===== PROVIDED MATERIAL
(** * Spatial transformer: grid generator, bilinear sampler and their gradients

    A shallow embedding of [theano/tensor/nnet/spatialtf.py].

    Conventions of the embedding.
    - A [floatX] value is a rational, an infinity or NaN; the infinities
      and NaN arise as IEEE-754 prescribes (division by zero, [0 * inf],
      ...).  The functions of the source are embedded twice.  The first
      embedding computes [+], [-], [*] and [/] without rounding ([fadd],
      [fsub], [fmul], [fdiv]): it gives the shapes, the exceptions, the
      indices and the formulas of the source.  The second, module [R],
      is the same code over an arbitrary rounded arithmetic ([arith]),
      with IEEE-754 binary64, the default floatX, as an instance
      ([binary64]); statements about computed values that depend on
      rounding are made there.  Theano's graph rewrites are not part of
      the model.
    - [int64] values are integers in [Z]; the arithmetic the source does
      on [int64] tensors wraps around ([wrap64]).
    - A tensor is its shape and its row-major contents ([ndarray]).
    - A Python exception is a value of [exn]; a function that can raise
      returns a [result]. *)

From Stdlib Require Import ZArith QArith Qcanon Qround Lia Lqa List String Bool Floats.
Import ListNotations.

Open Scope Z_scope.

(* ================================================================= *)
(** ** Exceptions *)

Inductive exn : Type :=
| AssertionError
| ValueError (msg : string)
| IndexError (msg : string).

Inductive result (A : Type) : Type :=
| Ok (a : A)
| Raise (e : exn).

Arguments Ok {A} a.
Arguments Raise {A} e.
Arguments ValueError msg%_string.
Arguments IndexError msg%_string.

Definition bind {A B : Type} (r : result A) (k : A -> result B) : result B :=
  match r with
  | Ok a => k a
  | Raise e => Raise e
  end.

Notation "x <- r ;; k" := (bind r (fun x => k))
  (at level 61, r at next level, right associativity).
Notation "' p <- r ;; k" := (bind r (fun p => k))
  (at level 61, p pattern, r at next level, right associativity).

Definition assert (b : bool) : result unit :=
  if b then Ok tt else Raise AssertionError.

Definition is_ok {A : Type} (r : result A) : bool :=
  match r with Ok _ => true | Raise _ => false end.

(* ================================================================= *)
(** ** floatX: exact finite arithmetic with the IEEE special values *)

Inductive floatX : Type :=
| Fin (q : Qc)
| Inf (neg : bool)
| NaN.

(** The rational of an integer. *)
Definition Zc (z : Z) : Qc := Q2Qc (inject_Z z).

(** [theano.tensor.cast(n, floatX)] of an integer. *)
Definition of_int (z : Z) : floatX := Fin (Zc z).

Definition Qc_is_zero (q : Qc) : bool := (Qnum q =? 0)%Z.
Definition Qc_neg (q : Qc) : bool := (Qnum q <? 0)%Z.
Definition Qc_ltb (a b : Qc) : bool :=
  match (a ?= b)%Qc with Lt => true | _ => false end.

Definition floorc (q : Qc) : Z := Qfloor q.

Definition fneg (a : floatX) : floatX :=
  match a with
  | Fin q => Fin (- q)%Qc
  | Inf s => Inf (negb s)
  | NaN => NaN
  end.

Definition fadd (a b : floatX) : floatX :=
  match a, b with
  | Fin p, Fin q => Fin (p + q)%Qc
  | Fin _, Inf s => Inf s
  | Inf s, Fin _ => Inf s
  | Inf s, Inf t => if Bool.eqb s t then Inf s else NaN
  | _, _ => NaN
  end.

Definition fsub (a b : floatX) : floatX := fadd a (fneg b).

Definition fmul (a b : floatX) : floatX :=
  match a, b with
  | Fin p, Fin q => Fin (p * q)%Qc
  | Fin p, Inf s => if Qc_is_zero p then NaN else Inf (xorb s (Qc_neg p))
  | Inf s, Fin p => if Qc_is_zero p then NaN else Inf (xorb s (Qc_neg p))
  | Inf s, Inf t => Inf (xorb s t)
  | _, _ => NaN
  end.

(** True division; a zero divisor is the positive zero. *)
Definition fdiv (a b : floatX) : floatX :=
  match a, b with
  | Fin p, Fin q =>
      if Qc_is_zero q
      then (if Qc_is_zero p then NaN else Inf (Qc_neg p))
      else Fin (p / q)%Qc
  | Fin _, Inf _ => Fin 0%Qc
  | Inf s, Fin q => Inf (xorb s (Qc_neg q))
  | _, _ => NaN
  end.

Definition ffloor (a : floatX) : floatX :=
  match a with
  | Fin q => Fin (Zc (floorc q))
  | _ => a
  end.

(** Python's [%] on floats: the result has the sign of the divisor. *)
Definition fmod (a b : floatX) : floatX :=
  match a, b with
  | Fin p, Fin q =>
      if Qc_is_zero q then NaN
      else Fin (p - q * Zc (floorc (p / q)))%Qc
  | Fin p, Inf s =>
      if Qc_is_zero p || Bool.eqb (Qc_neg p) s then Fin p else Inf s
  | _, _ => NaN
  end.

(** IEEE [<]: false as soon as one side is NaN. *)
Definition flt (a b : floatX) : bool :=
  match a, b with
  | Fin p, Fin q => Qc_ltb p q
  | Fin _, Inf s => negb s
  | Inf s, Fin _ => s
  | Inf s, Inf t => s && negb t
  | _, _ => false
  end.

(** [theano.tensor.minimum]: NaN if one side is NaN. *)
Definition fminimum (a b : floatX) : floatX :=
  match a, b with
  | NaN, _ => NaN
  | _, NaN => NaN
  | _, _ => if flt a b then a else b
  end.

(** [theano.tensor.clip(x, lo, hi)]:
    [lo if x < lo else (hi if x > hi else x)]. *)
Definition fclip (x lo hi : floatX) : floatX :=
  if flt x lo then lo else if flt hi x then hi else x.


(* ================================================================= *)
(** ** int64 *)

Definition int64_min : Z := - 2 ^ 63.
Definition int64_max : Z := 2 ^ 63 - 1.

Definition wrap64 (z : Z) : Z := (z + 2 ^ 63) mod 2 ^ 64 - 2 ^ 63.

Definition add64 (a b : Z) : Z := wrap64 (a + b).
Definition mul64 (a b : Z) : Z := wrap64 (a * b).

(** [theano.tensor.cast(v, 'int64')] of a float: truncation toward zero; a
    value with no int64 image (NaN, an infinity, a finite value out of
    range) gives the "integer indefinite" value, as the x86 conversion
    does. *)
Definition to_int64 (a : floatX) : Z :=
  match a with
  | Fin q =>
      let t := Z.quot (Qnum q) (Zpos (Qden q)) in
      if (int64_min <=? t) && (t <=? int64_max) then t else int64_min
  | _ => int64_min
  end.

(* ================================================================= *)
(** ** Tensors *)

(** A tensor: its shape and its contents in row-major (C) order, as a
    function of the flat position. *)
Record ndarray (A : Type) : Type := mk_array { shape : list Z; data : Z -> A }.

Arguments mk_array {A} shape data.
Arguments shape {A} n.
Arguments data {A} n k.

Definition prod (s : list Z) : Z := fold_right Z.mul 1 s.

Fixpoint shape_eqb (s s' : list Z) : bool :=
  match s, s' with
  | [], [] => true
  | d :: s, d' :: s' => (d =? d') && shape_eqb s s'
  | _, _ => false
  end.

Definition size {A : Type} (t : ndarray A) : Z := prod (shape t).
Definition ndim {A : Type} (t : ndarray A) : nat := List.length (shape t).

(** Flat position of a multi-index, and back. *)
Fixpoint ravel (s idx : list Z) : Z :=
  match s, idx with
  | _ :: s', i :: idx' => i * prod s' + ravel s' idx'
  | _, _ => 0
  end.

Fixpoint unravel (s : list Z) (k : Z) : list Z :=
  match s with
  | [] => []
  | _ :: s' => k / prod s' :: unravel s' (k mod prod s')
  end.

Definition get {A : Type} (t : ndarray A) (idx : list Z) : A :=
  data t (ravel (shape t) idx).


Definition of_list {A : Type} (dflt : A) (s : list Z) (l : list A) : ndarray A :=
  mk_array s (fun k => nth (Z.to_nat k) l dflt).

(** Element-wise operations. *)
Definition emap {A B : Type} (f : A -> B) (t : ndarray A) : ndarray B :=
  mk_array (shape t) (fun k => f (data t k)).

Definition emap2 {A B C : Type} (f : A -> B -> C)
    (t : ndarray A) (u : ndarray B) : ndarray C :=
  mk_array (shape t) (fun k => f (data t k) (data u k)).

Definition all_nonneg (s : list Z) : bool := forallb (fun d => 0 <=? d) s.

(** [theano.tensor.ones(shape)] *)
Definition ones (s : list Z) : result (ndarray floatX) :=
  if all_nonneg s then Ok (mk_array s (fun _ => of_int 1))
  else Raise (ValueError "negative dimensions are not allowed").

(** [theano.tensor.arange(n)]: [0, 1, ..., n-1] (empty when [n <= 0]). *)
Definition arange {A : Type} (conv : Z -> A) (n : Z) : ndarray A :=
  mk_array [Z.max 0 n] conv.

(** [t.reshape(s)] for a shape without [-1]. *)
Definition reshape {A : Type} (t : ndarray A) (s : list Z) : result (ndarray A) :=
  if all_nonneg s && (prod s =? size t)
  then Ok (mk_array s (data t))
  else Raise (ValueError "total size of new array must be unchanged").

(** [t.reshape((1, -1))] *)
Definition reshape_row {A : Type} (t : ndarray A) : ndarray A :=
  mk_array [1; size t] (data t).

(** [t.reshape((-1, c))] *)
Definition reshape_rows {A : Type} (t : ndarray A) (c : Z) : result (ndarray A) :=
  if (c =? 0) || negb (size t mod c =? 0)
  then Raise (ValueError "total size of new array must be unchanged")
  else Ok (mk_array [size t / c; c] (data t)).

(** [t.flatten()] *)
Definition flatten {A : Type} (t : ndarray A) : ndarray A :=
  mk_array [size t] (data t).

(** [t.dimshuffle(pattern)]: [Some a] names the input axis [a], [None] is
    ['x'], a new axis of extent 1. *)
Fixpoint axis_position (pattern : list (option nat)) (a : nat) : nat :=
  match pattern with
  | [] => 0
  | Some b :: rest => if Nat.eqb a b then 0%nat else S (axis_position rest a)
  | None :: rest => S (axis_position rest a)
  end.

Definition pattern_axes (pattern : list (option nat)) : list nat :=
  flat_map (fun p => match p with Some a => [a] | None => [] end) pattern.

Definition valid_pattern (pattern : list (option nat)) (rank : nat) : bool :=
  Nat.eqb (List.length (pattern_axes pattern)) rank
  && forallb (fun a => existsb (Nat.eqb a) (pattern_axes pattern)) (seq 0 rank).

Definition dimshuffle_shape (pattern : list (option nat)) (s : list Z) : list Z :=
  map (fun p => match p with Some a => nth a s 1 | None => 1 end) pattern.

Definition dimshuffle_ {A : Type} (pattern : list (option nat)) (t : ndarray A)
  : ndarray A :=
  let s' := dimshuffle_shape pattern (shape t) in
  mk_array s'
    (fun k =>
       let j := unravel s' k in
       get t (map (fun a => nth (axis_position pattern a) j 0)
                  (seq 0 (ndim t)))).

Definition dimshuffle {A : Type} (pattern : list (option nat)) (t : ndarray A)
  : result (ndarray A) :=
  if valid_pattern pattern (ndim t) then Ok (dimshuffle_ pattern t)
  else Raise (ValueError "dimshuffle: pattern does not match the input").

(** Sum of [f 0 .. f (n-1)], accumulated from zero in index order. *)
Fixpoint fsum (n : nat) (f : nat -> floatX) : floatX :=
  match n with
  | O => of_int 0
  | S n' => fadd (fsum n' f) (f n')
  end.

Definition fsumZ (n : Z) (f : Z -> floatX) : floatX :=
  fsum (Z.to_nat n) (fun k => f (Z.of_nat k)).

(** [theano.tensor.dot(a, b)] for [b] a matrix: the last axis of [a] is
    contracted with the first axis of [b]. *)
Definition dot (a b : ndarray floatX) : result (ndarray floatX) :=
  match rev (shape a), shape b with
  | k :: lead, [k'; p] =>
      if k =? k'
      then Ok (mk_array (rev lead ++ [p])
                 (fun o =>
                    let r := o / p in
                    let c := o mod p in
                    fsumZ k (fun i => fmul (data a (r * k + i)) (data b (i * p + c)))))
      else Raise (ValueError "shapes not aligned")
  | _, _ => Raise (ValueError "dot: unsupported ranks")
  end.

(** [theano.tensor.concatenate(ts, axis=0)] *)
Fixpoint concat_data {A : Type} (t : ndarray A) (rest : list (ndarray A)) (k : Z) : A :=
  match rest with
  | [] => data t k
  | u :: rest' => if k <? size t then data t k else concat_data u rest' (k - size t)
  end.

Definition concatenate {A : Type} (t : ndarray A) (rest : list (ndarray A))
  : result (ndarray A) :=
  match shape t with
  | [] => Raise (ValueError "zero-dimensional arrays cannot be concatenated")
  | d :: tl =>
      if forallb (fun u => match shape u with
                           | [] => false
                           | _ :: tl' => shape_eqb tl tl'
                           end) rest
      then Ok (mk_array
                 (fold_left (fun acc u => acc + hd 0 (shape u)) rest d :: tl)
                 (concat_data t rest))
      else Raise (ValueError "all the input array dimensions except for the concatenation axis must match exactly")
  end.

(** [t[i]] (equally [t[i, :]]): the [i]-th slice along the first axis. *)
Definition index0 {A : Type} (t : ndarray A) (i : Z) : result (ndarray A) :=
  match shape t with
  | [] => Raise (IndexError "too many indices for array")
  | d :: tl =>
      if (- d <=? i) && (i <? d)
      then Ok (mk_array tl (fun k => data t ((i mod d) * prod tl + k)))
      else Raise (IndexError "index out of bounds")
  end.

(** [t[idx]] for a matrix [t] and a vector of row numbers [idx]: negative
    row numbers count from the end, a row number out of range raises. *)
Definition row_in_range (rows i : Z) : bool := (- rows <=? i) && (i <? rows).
==========
(TASK STATEMENT): Return only those lines of the records that contain the string "input".

(YOUR SOLUTION):
(** [t.dimshuffle(pattern)]: [Some a] names the input axis [a], [None] is
  else Raise (ValueError "dimshuffle: pattern does not match the input").
      else Raise (ValueError "all the input array dimensions except for the concatenation axis must match exactly")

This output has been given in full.